:: TASK TO COMPLETE ::
Output each line from the one that contains "(** ** Bounds of the score *)" to the final line of the data below, exactly, and include nothing else.

:: MATERIALS PROVIDED ::
(** The pass of [assign_orders_to_riders], with the queryset resolved. *)
Lemma assign_orders_keeps (orders_queryset : option (Order -> bool)) (db : DB) :
  let q := match orders_queryset with Some q => q | None => confirmed_unassigned end in
  let rows := filter q (orders db) in
  match assign_orders_to_riders orders_queryset db with
  | Return (NoOrders _) db' => db' = db /\ rows = []
  | Return (Assigned count total details) db' =>
      pass_keeps db rows db'
      /\ total = List.length rows
      /\ map order_count_of details
         = map (fun g => List.length (snd g)) (_group_orders_by_landmark_and_date rows)
      /\ count = list_sum (map order_count_of (filter success details))
      /\ List.length (filter success details) + pool_size (riders db')
         <= pool_size (riders db)
  | Raised _ db' => pass_keeps db rows db'
  end.
Proof.
  intros q rows. unfold assign_orders_to_riders, bind, query.
  fold q. fold rows.
  destruct rows as [|row rest] eqn:Hrows; [now split|].
  rewrite <- Hrows.
  pose proof (assign_groups_keeps db rows (_group_orders_by_landmark_and_date rows)
                0 [] db (pass_keeps_refl db rows)) as H.
  destruct (assign_groups _ 0 [] db) as [[count details] db'|e db'].
  - destruct H as (Hk & more & Hd & Hmap & Hc & Hp).
    { intros k ms o Hg Ho.
      destruct (grouping_invariant rows _ eq_refl) as (Hmem & _).
      destruct (Hmem k ms Hg) as [_ Hms]. rewrite Hms in Ho.
      apply filter_In in Ho. tauto. }
    simpl in Hd. subst more. split; [exact Hk|]. repeat split; auto.
  - apply H. intros k ms o Hg Ho.
    destruct (grouping_invariant rows _ eq_refl) as (Hmem & _).
    destruct (Hmem k ms Hg) as [_ Hms]. rewrite Hms in Ho.
    apply filter_In in Ho. tauto.
Qed.


Lemma group_add_sizes (key : option Landmark * nat) (o : Order)
      (grouped : list ((option Landmark * nat) * list Order)) :
  list_sum (map (fun g => List.length (snd g)) (group_add key o grouped))
  = S (list_sum (map (fun g => List.length (snd g)) grouped)).
Proof.
  induction grouped as [|[k ms] rest IH]; simpl; [reflexivity|].
  destruct (key_eqb k key); simpl.
  - rewrite length_app. simpl. lia.
  - rewrite IH. lia.
Qed.

Lemma grouping_sizes (rows : list Order) :
  list_sum (map (fun g => List.length (snd g)) (_group_orders_by_landmark_and_date rows))
  = List.length rows.
Proof.
  unfold _group_orders_by_landmark_and_date.
  induction rows as [|o rows IH] using rev_ind; [reflexivity|].
  rewrite fold_left_app, length_app. simpl. rewrite group_add_sizes, IH. lia.
Qed.

Lemma list_sum_filter_le {A : Type} (f : A -> nat) (p : A -> bool) (l : list A) :
  list_sum (map f (filter p l)) <= list_sum (map f l).
Proof.
  induction l as [|x l IH]; simpl; [lia|].
  destruct (p x); simpl; lia.
Qed.

(** X2: the report accounts for every order of the working set:
    [total_orders] is the number of orders selected, [details] has one
    entry per cohort whose [order_count] is the size of the cohort, these
    sizes sum to [total_orders], and [assigned_count] is the sum of the
    [order_count] of the success entries, so at most [total_orders]. *)
Theorem report_accounts_for_every_order (orders_queryset : option (Order -> bool))
        (db db' : DB) (count total : nat) (details : list GroupResult) :
  assign_orders_to_riders orders_queryset db = Return (Assigned count total details) db' ->
  let rows :=
    filter (match orders_queryset with Some q => q | None => confirmed_unassigned end)
           (orders db) in
  total = List.length rows
  /\ map order_count_of details
     = map (fun g => List.length (snd g)) (_group_orders_by_landmark_and_date rows)
  /\ list_sum (map order_count_of details) = total
  /\ count = list_sum (map order_count_of (filter success details))
  /\ count <= total.
Proof.
  intros Hrun rows. pose proof (assign_orders_keeps orders_queryset db) as H.
  simpl in H. rewrite Hrun in H. fold rows in H.
  destruct H as (_ & Ht & Hmap & Hc & _).
  assert (Hsum : list_sum (map order_count_of details) = total).
  { rewrite Hmap, Ht. apply grouping_sizes. }
  repeat split; auto.
  rewrite Hc, <- Hsum. apply list_sum_filter_le.
Qed.

(** X3: a pass writes to no order outside its working set: primary keys
    keep their places in the orders table; every row after the pass is a
    row of before or an order of the working set saved as ASSIGNED to a
    rider; and, primary keys being unique, every order the queryset did not
    select is still there as it was.  This holds as well when the pass
    raises. *)
Theorem pass_writes_only_selected_orders (orders_queryset : option (Order -> bool))
        (db : DB) :
  let q := match orders_queryset with Some q => q | None => confirmed_unassigned end in
  let db' := final_db (assign_orders_to_riders orders_queryset db) in
  map order_pk (orders db') = map order_pk (orders db)
  /\ (forall o', In o' (orders db') ->
                 In o' (orders db)
                 \/ exists o best,
                      In o (orders db) /\ q o = true
                      /\ o' = set_assignment (rider_pk best) ASSIGNED o)
  /\ (NoDup (map order_pk (orders db)) ->
      forall o, In o (orders db) -> q o = false -> In o (orders db')).
Proof.
  intros q db'.
  assert (Hk : pass_keeps db (filter q (orders db)) db').
  { pose proof (assign_orders_keeps orders_queryset db) as H. simpl in H.
    unfold db'. fold q in H.
    destruct (assign_orders_to_riders orders_queryset db)
      as [[m|count total details] db1|e db1]; simpl.
    - destruct H as [-> _]. apply pass_keeps_refl.
    - apply H.
    - exact H. }
  destruct Hk as (Ha & Hpks & Hkeep & _).
  split; [exact Hpks|]. split.
  - intros o' Ho'. destruct (Ha o' Ho') as [H|(o & best & Ho & ->)]; [now left|].
    right. apply filter_In in Ho. exists o, best. tauto.
  - intros Hnd o Ho Hq. apply Hkeep; [exact Ho|].
    intros x Hx E. apply filter_In in Hx. destruct Hx as [Hx Hqx].
    apply (pk_injective order_pk (orders db) x o Hnd Hx Ho) in E. congruence.
Qed.

(** X4: a pass writes to the riders table only to save a rider who was
    AVAILABLE as ON_DELIVERY: every row after the pass is a row of before
    or such a rider with nothing but the status changed; so no rider is
    AVAILABLE after the pass who was not before. *)
Theorem pass_only_books_available_riders (orders_queryset : option (Order -> bool))
        (db : DB) :
  let db' := final_db (assign_orders_to_riders orders_queryset db) in
  (forall r, In r (riders db') ->
             In r (riders db)
             \/ exists r0, In r0 (riders db) /\ rider_status r0 = AVAILABLE
                           /\ r = set_rider_status ON_DELIVERY r0)
  /\ (forall r, In r (available_riders db') -> In r (available_riders db)).
Proof.
  intros db'.
  assert (Hb : forall r, In r (riders db') ->
                         In r (riders db)
                         \/ exists r0, In r0 (riders db) /\ rider_status r0 = AVAILABLE
                                       /\ r = set_rider_status ON_DELIVERY r0).
  { pose proof (assign_orders_keeps orders_queryset db) as H. simpl in H.
    unfold db'.
    destruct (assign_orders_to_riders orders_queryset db)
      as [[m|count total details] db1|e db1]; simpl.
    - destruct H as [-> _]. auto.
    - apply H.
    - apply H. }
  split; [exact Hb|].
  intros r Hr. apply available_riders_In in Hr. destruct Hr as [Hin Hav].
  apply available_riders_In. split; [|exact Hav].
  destruct (Hb r Hin) as [H|(r0 & _ & _ & ->)]; [exact H|discriminate].
Qed.

(** X5: a pass assigns at most as many cohorts as there are AVAILABLE
    riders: the success entries of the report and the riders still
    AVAILABLE after the pass together are at most the riders AVAILABLE
    before. *)
Theorem successes_bounded_by_pool (orders_queryset : option (Order -> bool))
        (db db' : DB) (count total : nat) (details : list GroupResult) :
  assign_orders_to_riders orders_queryset db = Return (Assigned count total details) db' ->
  List.length (filter success details) + pool_size (riders db') <= pool_size (riders db).
Proof.
  intros Hrun. pose proof (assign_orders_keeps orders_queryset db) as H.
  simpl in H. rewrite Hrun in H. apply H.
Qed.


(** ** Bounds of the score *)









(** ** Routes *)

Lemma next_sequence_above (rider : Rider) (date : nat) (db : DB) (r : DeliveryRoute) :
  In r (routes db) -> same_rider_and_date rider date r = true ->
  (sequence r < next_sequence_spec rider date db)%Z.
Proof.
  intros Hin Hs. unfold next_sequence_spec.
  assert (H : In (sequence r)
                 (map sequence (filter (same_rider_and_date rider date) (routes db)))).
  { apply in_map, filter_In. now split. }
  destruct (map sequence _) as [|s rest]; [destruct H|].
  destruct (fold_max_spec rest s) as (H1 & H2 & _).
  destruct H as [<-|H]; [lia|]. specialize (H2 _ H). lia.
Qed.

Lemma same_rider_and_date_ext (r1 r2 : Rider) (d1 d2 : nat) (x : DeliveryRoute) :
  rider_pk r1 = rider_pk r2 -> d1 = d2 ->
  same_rider_and_date r1 d1 x = same_rider_and_date r2 d2 x.
Proof. intros H1 H2. unfold same_rider_and_date. now rewrite H1, H2. Qed.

:: TASK RESULT ::
(** ** Bounds of the score *)









(** ** Routes *)

Lemma next_sequence_above (rider : Rider) (date : nat) (db : DB) (r : DeliveryRoute) :
  In r (routes db) -> same_rider_and_date rider date r = true ->
  (sequence r < next_sequence_spec rider date db)%Z.
Proof.
  intros Hin Hs. unfold next_sequence_spec.
  assert (H : In (sequence r)
                 (map sequence (filter (same_rider_and_date rider date) (routes db)))).
  { apply in_map, filter_In. now split. }
  destruct (map sequence _) as [|s rest]; [destruct H|].
  destruct (fold_max_spec rest s) as (H1 & H2 & _).
  destruct H as [<-|H]; [lia|]. specialize (H2 _ H). lia.
Qed.

Lemma same_rider_and_date_ext (r1 r2 : Rider) (d1 d2 : nat) (x : DeliveryRoute) :
  rider_pk r1 = rider_pk r2 -> d1 = d2 ->
  same_rider_and_date r1 d1 x = same_rider_and_date r2 d2 x.
Proof. intros H1 H2. unfold same_rider_and_date. now rewrite H1, H2. Qed.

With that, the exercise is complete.